▶ **ABOUT THIS EXERCISE**: Copy the entries exactly, through the "- [OuraBotConfig]: the" line.
-.-.-
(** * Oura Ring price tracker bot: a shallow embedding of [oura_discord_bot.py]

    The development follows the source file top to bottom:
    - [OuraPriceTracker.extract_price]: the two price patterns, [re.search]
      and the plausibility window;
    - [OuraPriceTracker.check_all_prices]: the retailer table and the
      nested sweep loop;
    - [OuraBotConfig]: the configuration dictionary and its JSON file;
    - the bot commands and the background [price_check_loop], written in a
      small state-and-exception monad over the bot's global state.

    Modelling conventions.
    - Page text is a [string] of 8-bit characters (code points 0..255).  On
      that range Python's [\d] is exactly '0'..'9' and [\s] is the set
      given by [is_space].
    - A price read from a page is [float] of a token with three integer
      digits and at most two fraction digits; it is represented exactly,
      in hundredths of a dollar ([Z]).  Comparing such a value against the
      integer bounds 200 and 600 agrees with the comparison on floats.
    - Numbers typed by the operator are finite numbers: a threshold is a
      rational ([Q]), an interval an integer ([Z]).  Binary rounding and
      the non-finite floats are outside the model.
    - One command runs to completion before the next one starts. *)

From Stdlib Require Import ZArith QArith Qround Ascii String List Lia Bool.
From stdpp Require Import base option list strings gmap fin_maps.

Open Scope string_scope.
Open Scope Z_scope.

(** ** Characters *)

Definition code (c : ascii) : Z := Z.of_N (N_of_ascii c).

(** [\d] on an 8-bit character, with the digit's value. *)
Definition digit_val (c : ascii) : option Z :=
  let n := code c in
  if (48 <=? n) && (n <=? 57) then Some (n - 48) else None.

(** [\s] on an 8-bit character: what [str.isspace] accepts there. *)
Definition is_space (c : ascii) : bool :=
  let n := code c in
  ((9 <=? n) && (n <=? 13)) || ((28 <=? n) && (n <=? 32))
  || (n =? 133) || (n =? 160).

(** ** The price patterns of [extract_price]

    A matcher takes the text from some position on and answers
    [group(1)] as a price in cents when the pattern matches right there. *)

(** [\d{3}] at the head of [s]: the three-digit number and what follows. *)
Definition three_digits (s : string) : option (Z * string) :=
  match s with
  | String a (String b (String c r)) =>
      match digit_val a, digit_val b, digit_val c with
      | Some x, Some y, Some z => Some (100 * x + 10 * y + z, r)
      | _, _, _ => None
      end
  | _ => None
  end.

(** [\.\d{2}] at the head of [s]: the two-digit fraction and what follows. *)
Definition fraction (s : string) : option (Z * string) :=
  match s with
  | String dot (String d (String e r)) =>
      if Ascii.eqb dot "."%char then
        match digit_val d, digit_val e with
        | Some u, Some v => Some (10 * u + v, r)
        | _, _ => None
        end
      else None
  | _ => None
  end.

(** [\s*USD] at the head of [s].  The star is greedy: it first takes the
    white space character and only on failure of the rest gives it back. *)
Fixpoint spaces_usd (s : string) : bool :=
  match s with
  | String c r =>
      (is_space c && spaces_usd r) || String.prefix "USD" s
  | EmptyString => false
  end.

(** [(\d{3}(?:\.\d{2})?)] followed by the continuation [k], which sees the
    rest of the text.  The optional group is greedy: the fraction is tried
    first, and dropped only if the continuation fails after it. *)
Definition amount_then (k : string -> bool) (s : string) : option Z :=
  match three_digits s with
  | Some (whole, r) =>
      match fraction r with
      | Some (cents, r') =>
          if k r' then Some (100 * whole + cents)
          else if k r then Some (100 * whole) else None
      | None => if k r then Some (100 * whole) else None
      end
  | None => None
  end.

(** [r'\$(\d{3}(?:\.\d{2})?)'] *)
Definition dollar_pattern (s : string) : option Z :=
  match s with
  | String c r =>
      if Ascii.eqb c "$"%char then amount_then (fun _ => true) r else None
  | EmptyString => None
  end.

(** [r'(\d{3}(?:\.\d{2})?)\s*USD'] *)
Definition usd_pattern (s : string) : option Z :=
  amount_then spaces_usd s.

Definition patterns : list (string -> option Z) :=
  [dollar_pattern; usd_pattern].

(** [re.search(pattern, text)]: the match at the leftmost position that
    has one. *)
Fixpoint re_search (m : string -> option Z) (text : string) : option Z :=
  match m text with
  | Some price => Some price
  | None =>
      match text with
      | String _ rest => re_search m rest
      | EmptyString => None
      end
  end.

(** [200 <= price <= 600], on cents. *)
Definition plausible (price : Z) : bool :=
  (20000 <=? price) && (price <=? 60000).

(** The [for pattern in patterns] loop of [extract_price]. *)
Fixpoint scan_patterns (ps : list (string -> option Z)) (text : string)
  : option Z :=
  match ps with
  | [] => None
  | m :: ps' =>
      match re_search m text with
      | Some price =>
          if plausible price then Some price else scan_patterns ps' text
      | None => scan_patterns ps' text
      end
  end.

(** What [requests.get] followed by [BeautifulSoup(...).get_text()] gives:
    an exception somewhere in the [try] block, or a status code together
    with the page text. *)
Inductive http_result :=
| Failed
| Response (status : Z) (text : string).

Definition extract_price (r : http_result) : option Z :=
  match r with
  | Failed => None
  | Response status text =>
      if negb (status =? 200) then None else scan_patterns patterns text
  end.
-.-.-
▶ **TASK RESPONSE**:
(** * Oura Ring price tracker bot: a shallow embedding of [oura_discord_bot.py]

    The development follows the source file top to bottom:
    - [OuraPriceTracker.extract_price]: the two price patterns, [re.search]
      and the plausibility window;
    - [OuraPriceTracker.check_all_prices]: the retailer table and the
      nested sweep loop;
    - [OuraBotConfig]: the configuration dictionary and its JSON file;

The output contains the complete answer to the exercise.